(WHAT YOU WILL DO): In the records below, find the line holding "(** * DevLog: a" and the line holding "only JSON the". Set down both, with every line between them, exactly.

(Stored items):
- - -
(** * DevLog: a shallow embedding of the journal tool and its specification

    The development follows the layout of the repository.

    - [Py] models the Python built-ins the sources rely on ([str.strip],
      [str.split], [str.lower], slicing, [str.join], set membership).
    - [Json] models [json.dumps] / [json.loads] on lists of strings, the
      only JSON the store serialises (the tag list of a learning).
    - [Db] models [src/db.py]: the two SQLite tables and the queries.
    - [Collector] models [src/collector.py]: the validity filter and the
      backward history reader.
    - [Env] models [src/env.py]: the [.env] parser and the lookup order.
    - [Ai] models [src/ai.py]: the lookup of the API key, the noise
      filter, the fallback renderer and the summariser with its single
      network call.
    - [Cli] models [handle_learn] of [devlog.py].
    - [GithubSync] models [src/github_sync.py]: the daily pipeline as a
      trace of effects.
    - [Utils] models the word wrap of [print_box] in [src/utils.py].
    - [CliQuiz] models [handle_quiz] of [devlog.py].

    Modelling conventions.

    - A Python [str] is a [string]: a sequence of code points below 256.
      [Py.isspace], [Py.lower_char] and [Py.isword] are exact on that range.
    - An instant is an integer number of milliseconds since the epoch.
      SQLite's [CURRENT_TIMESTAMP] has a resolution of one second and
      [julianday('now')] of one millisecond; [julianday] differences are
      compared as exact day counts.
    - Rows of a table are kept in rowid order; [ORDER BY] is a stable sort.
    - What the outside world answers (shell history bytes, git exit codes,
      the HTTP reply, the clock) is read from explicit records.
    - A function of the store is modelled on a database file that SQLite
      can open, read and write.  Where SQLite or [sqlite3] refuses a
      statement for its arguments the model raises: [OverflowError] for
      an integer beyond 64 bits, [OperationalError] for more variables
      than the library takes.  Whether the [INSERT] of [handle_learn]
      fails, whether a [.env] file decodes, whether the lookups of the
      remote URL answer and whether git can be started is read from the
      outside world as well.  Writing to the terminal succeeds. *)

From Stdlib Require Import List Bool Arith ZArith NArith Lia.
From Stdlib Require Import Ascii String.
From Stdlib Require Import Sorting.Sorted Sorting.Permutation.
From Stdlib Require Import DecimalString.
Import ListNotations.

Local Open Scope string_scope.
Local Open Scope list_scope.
- - -
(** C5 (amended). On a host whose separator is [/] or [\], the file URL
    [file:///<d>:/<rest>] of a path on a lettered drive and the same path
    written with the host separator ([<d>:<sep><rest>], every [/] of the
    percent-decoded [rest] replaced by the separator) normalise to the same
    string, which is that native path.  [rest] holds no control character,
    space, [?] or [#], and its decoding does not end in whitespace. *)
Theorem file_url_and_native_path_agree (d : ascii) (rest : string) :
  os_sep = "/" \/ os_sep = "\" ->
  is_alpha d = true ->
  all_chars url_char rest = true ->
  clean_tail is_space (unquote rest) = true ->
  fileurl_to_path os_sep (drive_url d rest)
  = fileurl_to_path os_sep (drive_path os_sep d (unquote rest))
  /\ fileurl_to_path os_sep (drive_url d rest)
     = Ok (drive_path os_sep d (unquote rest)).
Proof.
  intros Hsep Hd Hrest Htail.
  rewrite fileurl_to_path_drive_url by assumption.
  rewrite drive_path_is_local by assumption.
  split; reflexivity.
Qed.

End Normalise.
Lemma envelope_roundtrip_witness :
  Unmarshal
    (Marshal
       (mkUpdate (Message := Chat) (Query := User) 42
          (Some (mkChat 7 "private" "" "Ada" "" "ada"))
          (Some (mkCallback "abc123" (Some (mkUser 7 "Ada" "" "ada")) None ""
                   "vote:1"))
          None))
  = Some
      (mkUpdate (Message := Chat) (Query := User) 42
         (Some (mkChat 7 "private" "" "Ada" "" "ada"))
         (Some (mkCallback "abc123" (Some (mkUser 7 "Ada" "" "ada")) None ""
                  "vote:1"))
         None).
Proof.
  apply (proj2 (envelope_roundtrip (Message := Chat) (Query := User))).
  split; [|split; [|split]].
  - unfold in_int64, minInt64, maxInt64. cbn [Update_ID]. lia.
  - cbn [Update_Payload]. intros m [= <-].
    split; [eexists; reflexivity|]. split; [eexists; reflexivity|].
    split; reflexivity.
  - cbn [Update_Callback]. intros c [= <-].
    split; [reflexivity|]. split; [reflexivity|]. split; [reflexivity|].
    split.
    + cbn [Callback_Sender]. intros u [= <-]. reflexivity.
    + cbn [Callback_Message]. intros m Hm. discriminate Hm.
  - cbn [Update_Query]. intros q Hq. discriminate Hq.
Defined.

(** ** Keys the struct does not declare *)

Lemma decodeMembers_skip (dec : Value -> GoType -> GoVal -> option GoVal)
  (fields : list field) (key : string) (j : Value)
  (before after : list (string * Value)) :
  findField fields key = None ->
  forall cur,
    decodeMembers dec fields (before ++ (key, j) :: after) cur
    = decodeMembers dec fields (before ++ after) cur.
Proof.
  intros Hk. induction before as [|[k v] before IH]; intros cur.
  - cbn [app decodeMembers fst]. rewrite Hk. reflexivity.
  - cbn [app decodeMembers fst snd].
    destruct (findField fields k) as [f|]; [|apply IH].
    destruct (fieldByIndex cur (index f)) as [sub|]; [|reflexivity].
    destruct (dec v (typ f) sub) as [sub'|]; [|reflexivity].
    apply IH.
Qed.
- - -
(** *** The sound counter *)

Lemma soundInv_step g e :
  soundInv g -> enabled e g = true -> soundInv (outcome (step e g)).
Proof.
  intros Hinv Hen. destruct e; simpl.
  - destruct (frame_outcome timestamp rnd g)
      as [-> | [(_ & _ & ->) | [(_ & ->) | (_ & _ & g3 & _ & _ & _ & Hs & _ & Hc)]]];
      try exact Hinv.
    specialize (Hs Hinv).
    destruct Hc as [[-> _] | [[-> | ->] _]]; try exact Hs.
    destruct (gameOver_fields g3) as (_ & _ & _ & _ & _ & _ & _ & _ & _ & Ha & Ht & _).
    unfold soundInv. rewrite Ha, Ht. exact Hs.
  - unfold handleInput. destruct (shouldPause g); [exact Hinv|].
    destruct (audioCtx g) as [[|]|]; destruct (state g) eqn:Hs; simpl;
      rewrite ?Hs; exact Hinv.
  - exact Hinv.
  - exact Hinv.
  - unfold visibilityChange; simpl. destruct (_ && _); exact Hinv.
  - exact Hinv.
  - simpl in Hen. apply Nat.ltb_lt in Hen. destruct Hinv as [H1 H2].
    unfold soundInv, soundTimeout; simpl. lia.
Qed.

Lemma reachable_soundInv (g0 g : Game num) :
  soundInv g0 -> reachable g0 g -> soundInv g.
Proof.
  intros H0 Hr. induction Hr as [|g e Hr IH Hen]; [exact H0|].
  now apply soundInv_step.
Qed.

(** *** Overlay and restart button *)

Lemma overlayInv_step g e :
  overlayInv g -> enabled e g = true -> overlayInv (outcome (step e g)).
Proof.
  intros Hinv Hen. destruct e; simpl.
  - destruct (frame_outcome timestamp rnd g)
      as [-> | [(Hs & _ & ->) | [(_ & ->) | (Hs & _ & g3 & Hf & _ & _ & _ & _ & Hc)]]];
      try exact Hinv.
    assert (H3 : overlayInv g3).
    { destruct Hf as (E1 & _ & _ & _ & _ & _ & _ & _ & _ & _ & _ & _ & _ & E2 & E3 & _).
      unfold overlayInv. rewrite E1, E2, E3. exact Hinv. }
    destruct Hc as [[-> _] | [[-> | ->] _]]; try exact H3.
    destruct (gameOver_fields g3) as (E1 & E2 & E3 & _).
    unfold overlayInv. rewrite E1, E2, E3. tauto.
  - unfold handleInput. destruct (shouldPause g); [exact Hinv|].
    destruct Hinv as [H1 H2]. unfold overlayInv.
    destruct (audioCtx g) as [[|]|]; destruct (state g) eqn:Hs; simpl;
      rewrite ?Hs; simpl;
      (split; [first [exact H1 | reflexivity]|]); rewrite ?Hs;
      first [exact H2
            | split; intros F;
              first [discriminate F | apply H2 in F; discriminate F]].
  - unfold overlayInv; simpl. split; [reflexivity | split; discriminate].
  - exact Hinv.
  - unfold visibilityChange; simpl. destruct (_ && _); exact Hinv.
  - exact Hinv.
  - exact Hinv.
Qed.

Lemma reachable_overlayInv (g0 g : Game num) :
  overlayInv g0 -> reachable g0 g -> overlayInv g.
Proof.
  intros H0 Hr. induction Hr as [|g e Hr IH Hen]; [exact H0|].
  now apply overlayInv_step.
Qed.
- - -
(RESPONSE BELOW):
(** * DevLog: a shallow embedding of the journal tool and its specification

    The development follows the layout of the repository.

    - [Py] models the Python built-ins the sources rely on ([str.strip],
      [str.split], [str.lower], slicing, [str.join], set membership).
    - [Json] models [json.dumps] / [json.loads] on lists of strings, the
      only JSON the store serialises (the tag list of a learning).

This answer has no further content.